As the severity of weather increases, so do the benefits of high-definition laser scanning for asset management and damage analysis.
Editor’s note: Improvements in, and availability of, tools and resources for precise change-detection are enhancing pre- and post-event analysis, making possible that which may have been otherwise impractical or cost-prohibitive only a decade ago. Monitoring now delivers on the promise of post-event analytics and forensics—and in detecting pre-event trends. This has improved safety and saved lives. Technology like scanning (as examined in this article by a surveyor) can enhance the profession: surveyors are uniquely positioned to provide authoritative change-detection data and should pursue such opportunities.As we in the California coastal communities are amid a severe drought, the forecasted El Niño suggests a long-awaited reprieve. However, danger lies in the prospect of this drought-easing weather. Shorelines and areas with coastal structures are at risk from forecasted storms, with the strong possibility of life-threatening damage.
As the drought has sapped the earth of moisture and soil adhesion, once it becomes over-saturated, swelling or expansion could lead to cliff faces becoming unstable, or, in the worst case, structural failure and collapse. There is also danger to the structural integrity of piers and storm walls along the shoreline from increased surf, combined with the natural winter regression of the supporting beach sand.
This damage will not be isolated to the communities along our coastlines; the inland drainage structures, bridges, and dams will also be vulnerable to a rapid increase in water flow and potential flash flooding, as we saw here in Southern California with the collapse of the “Tex Wash” bridge on interstate 10 on July 19, 2015.
This bridge was host to more than 20,000 cars per day, and since its collapse drivers now have to travel hundreds of miles around this route. This specific bridge was listed as being functionally obsolete in 2014; however, no structural defects were known.
Systematically scanning vital structures like this would provide a comprehensive review, with the ability to perform more diligent inspections so that risks can be identified proactively.
Safer for Workers
Scanning also provides design-quality as-built data while not impeding traffic needs, along with keeping field crews safe by greatly reducing the need for them to be in potentially dangerous areas. With the current advancement of mobile laser scanning, roadways can now be scanned from within the safety of a vehicle, all while traveling at freeway speeds.
Laser scanning is a helpful tool in monitoring the natural and built environment. It can be used to efficiently create a baseline of existing conditions for successive monitoring campaigns. Modern scanners are able to obtain accuracies to within +/-2mm, providing phenomenal resolution for monitoring and change detection. An added benefit is that once data has been collected, you have a complete as-built report, so in the case of a failure you have the ability to precisely recreate the pre-failure conditions.
Safer for the Environment
Scanning is a non-intrusive means of collecting data without disturbing the local environment. This allows the user to document sensitive areas without causing any harm to the local ecosystem. Vernal pools are an excellent example of this, where even foot traffic can be harmful to the wellbeing of sensitive habitat.

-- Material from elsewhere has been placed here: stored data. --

(** * Smart Queue / Accurate History

    A shallow embedding of [mt5-service/smart_queue_service.py]: the
    history fetcher ([AccurateHistoryFetcher]), the per-user snapshot
    store, the risk-metric calculator and the read-through position
    cache ([SmartQueueManager]), followed by the properties the
    specification states about them.

    Conventions of the embedding.
    - A Python [float] is an IEEE binary64 value: Rocq's primitive
      [float], with the same correctly rounded [+ - * /].
    - A [datetime] is an integer number of microseconds; a [timedelta]
      likewise.  [datetime.fromtimestamp] and [total_seconds] are written
      out below.
    - What Python leaves to the host is a parameter, [Host]: the range of
      timestamps [datetime.fromtimestamp] accepts, and the order in which
      a set of tickets is iterated.
    - The terminal SDK ([MetaTrader5]) and the wall clock are an abstract
      world [W] with the interface [Terminal].  A driver call that
      returns a value may raise instead; [mt5.shutdown()], which only
      closes the connection, is taken to return.  What runs while the
      worker awaits a callback is a parameter too, [EventLoop].  Every
      property is proved for every host, world and event loop.
    - Methods are computations in a state-and-exception monad [M] over
      the world, the manager object and a log of observable events. *)

From Stdlib Require Import ZArith List Bool Lia Floats Uint63 Sorted.
From stdpp Require Import base option list gmap strings pretty.

Local Open Scope Z_scope.

(* Decimal literals such as 0.1 denote the nearest binary64 value, as in
   Python. *)
Set Warnings "-inexact-float".

(** ** Python numerics *)

Module Py.

(** [bool(x)] for a float: false exactly for [0.0] and [-0.0]. *)
Definition truthy (x : float) : bool := negb (PrimFloat.eqb x 0%float).

(** [x > 0] and [x < y] on floats (false on NaN). *)
Definition gt0 (x : float) : bool := PrimFloat.ltb 0%float x.
Definition lt (x y : float) : bool := PrimFloat.ltb x y.

(** [float(z)] for an integer of magnitude below 2^63 (exact below
    2^53, which covers every duration and timestamp used here). *)
Definition of_int (z : Z) : float :=
  match z with
  | Z0 => 0%float
  | Zpos _ => PrimFloat.of_uint63 (Uint63.of_Z z)
  | Zneg p => PrimFloat.opp (PrimFloat.of_uint63 (Uint63.of_Z (Zpos p)))
  end.

(** [x / y]: Python raises [ZeroDivisionError] when [y == 0]. *)
Definition truediv (x y : float) : option float :=
  if PrimFloat.eqb y 0%float then None else Some (PrimFloat.div x y).

(** [bool(o)] for a value that is a float or [None]. *)
Definition truthy_opt (o : option float) : bool :=
  match o with Some x => truthy x | None => false end.

(** [o == 0] for a value that is a float or [None]. *)
Definition eq0_opt (o : option float) : bool :=
  match o with Some x => PrimFloat.eqb x 0%float | None => false end.

(** [sub in s] on strings. *)
Definition str_in (sub s : string) : bool :=
  match String.index 0 sub s with Some _ => true | None => false end.

(** [x if x > 0 else None]. *)
Definition positive_or_None (x : float) : option float :=
  if gt0 x then Some x else None.

End Py.

(** ** Time *)

Definition datetime := Z.   (* microseconds *)
Definition timedelta := Z.  (* microseconds *)

Definition td_seconds (n : Z) : timedelta := n * 1000000.
Definition td_minutes (n : Z) : timedelta := n * 60 * 1000000.
Definition td_hours (n : Z) : timedelta := n * 3600 * 1000000.
Definition td_days (n : Z) : timedelta := n * 86400 * 1000000.

(** [timedelta.total_seconds()]: the microsecond count divided by 10^6,
    as a float. *)
Definition total_seconds (td : timedelta) : float :=
  PrimFloat.div (Py.of_int td) (Py.of_int 1000000).

(** The instant [t] seconds after the epoch. *)
Definition from_epoch (t : Z) : datetime := t * 1000000.

(** ** The host

    [timestamp_ok]: the timestamps the host's [localtime] accepts;
    [datetime.fromtimestamp] raises on the others (OverflowError, OSError
    or ValueError, depending on the platform).

    [set_difference a b]: the tickets of [set(a) - set(b)] in the order
    in which a [for] loop visits them.  Python fixes the elements of the
    set, each once, and leaves the order to the implementation. *)
Class Host := {
  timestamp_ok : Z -> bool;
  set_difference : list Z -> list Z -> list Z;
  set_difference_NoDup : forall a b, List.NoDup (set_difference a b);
  set_difference_In :
    forall a b k, In k (set_difference a b) <-> In k a /\ ~ In k b
}.

(** [datetime.fromtimestamp(t)] for an integer number of seconds: [None]
    stands for the exception. *)
Definition fromtimestamp `{Host} (t : Z) : option datetime :=
  if timestamp_ok t then Some (from_epoch t) else None.

(** The string [dt.isoformat()], kept as the instant it renders. *)
Record IsoString := isoformat { iso_instant : datetime }.

(** ** The driver's records (the fields the service reads) *)

Inductive PositionType := POSITION_TYPE_BUY | POSITION_TYPE_SELL.
Inductive DealType := DEAL_TYPE_BUY | DEAL_TYPE_SELL | DEAL_TYPE_BALANCE | DEAL_TYPE_OTHER.
Inductive DealEntry := DEAL_ENTRY_IN | DEAL_ENTRY_OUT | DEAL_ENTRY_INOUT | DEAL_ENTRY_OUT_BY.

Record Position := {
  pos_ticket : Z;
  pos_symbol : string;
  pos_type : PositionType;
  pos_volume : float;
  pos_price_open : float;
  pos_price_current : float;
  pos_sl : float;
  pos_tp : float;
  pos_profit : float;
  pos_swap : float;
  pos_time : Z
}.

Record Deal := {
  deal_position_id : Z;
  deal_symbol : string;
  deal_type : DealType;
  deal_entry : DealEntry;
  deal_volume : float;
  deal_price : float;
  deal_time : Z;
  deal_profit : float;
  deal_commission : float;
  deal_swap : float
}.

Record Order := {
  order_position_id : Z;
  order_sl : float;
  order_tp : float;
  order_price_current : float;
  order_time_done : Z
}.

(** ** The service's records *)

(** [class PositionSnapshot]. *)
Record PositionSnapshot := {
  snap_ticket : Z;
  snap_symbol : string;
  snap_type : string;
  snap_volume : float;
  snap_price_open : float;
  snap_price_current : float;
  snap_sl : float;
  snap_tp : float;
  snap_profit : float;
  snap_swap : float;
  snap_commission : float;
  snap_time : datetime;
  snap_last_seen : datetime
}.

(** The dict a history source returns.  Keys that every source sets are
    plain fields; a key only some paths set is an [option] ([None]: the
    key is absent).  ['sl'] and ['tp'] hold a float or Python's [None],
    hence the nested option: [Some None] is "key present, value None". *)
Record TradeData := {
  td_source : string;
  td_accuracy : string;
  td_ticket : Z;
  td_symbol : option string;
  td_volume : option float;
  td_exit_price : float;
  td_exit_time : datetime;
  td_profit : float;
  td_swap : float;
  td_commission : float;
  td_entry_price : option float;
  td_entry_time : option datetime;
  td_side : option string;
  td_sl : option (option float);
  td_tp : option (option float)
}.

(** [d.get(key, default)] for an optional key. *)
Definition dict_get {A} (field : option A) (default : A) : A :=
  match field with Some v => v | None => default end.

(** The [trade_data] dict handed to the callback.  [stop_loss] and
    [take_profit] are always present and hold a float or [None]; the
    three risk keys are present only when the calculator sets them. *)
Record TradeRecord := {
  user_id : string;
  account_id : option string;
  external_trade_id : string;
  symbol : string;
  side : string;
  volume : float;
  entry_price : float;
  entry_time : IsoString;
  exit_price : float;
  exit_time : IsoString;
  gross_pnl : float;
  commission : float;
  swap : float;
  net_pnl : float;
  stop_loss : option float;
  take_profit : option float;
  status : string;
  source : string;
  accuracy : string;
  risk_amount : option float;
  r_multiple : option float;
  risk_reward : option float
}.

(** One element of the cached positions list. *)
Record FormattedPosition := {
  fp_ticket : Z;
  fp_symbol : string;
  fp_type : string;
  fp_volume : float;
  fp_price_open : float;
  fp_price_current : float;
  fp_sl : option float;
  fp_tp : option float;
  fp_profit : float;
  fp_swap : float;
  fp_time : IsoString
}.

(** [self.cache[user_id]]. *)
Record CacheEntry := {
  ce_positions : list FormattedPosition;
  ce_timestamp : datetime
}.

(** ** Observable events

    Driver calls, sleeps, callback deliveries and the log lines of
    [get_closed_position_data], in the order they happen. *)

Inductive LogLine :=
| LogAttempt (ticket attempt max_retries : Z)
| LogFoundDeals
| LogFoundOrders
| LogWaiting (wait_time : Z)
| LogNotFound (ticket max_retries : Z).

Inductive Event :=
| EvLog (l : LogLine)
| EvSleep (seconds : float)
| EvInitialize
| EvLogin (login : Z) (server : string)
| EvLastError
| EvShutdown
| EvPositionsGet
| EvDealsGet (date_from date_to : datetime)
| EvOrdersGet (date_from date_to : datetime)
| EvCallback (trade : TradeRecord).

(** ** The world: terminal and clock *)

(** A driver call returns normally or raises. *)
Inductive Resp (A : Type) := Raises | Returns (a : A).
Arguments Raises {A}.
Arguments Returns {A} a.

(** The clock and the calls of the [MetaTrader5] module that the service
    makes.  A call that returns a value may raise instead.
    [mt5.shutdown()] only closes the connection to the terminal and
    returns nothing; it is taken to return, and what is proved below of
    the way a request or a turn of the worker ends is for terminals on
    which it does. *)
Class Terminal (W : Type) := {
  now : W -> datetime;
  sleep : float -> W -> W;
  mt5_initialize : W -> Resp bool * W;
  mt5_login : Z -> string -> string -> W -> Resp bool * W;
  mt5_last_error : W -> Resp (Z * string) * W;
  mt5_shutdown : W -> W;
  mt5_positions_get : W -> Resp (option (list Position)) * W;
  mt5_history_deals_get : datetime -> datetime -> W -> Resp (option (list Deal)) * W;
  mt5_history_orders_get : datetime -> datetime -> W -> Resp (option (list Order)) * W
}.

(** ** The manager object *)

(** An [on_trade_closed] callback, by the way it comes back: how it
    leaves the world, and whether it raises.  What happens to the manager
    object while it is awaited is [during_callback] below. *)
Definition Callback (W : Type) : Type := TradeRecord -> W -> Resp unit * W.

(** The request dict built by [get_positions]. *)
Record Request (W : Type) := {
  req_user_id : string;
  req_login : Z;
  req_password : string;
  req_server : string;
  req_account_id : option string;
  req_on_trade_closed : option (Callback W)
}.
Arguments req_user_id {W} _.
Arguments req_login {W} _.
Arguments req_password {W} _.
Arguments req_server {W} _.
Arguments req_account_id {W} _.
Arguments req_on_trade_closed {W} _.

(** [class AccurateHistoryFetcher]: its two attributes. *)
Record AccurateHistoryFetcher := {
  last_warmup : option datetime;
  warmup_interval : Z
}.

(** A per-user snapshot dict [{ticket: snapshot}], in insertion order. *)
Definition SnapshotDict := list (Z * PositionSnapshot).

Laser scanning allows us to capture the whole area in question while remaining safely outside the endangered area. Once data has been collected in the field, project-specific measurements can be made from the office where workers analyze the resulting point cloud.
Again, as we are expecting to have one of the wettest winters in the last 20 years, this weather may permanently alter the sizes of local vernal pools.
More Efficient
Scanning can be superior to conventional surveying methods such as aerial photogrammetry, conventional spot topography, and GNSS topography. When you use those conventional methods, the amount of data you are collecting is limited to having to take each individual shot in order to obtain the coordinates for that specific location. A laser scanner, however, is capable of obtaining upwards of 100,000 shots per second, which allows for a much denser and richer point cloud model to be built.
Riprap, for example, is very difficult to measure accurately and even more so cost-effectively, but not so for a laser scanner, which can capture anything you can see. Once the scan is complete, that data can be saved, then compared year-to-year to accurately measure and track sediment build-up.
As data collection and analysis continues to move into the three-dimensional realm, the true benefit of working with point clouds obtained by laser scanning methods becomes ever more apparent. Especially given the advances in computer technology, is it becoming easier to process and work inside these large point cloud files.
Most versions of AutoCAD, as with MicroStation, have begun to add point cloud manipulation into their software, thus allowing for a more uniformed use of the collected data. Once the data has been collected and processed into an acceptable format, the end user can generate precise as-built drawings, which can then be used in structural stress tests, thus furthering the use of the captured data across many different fields.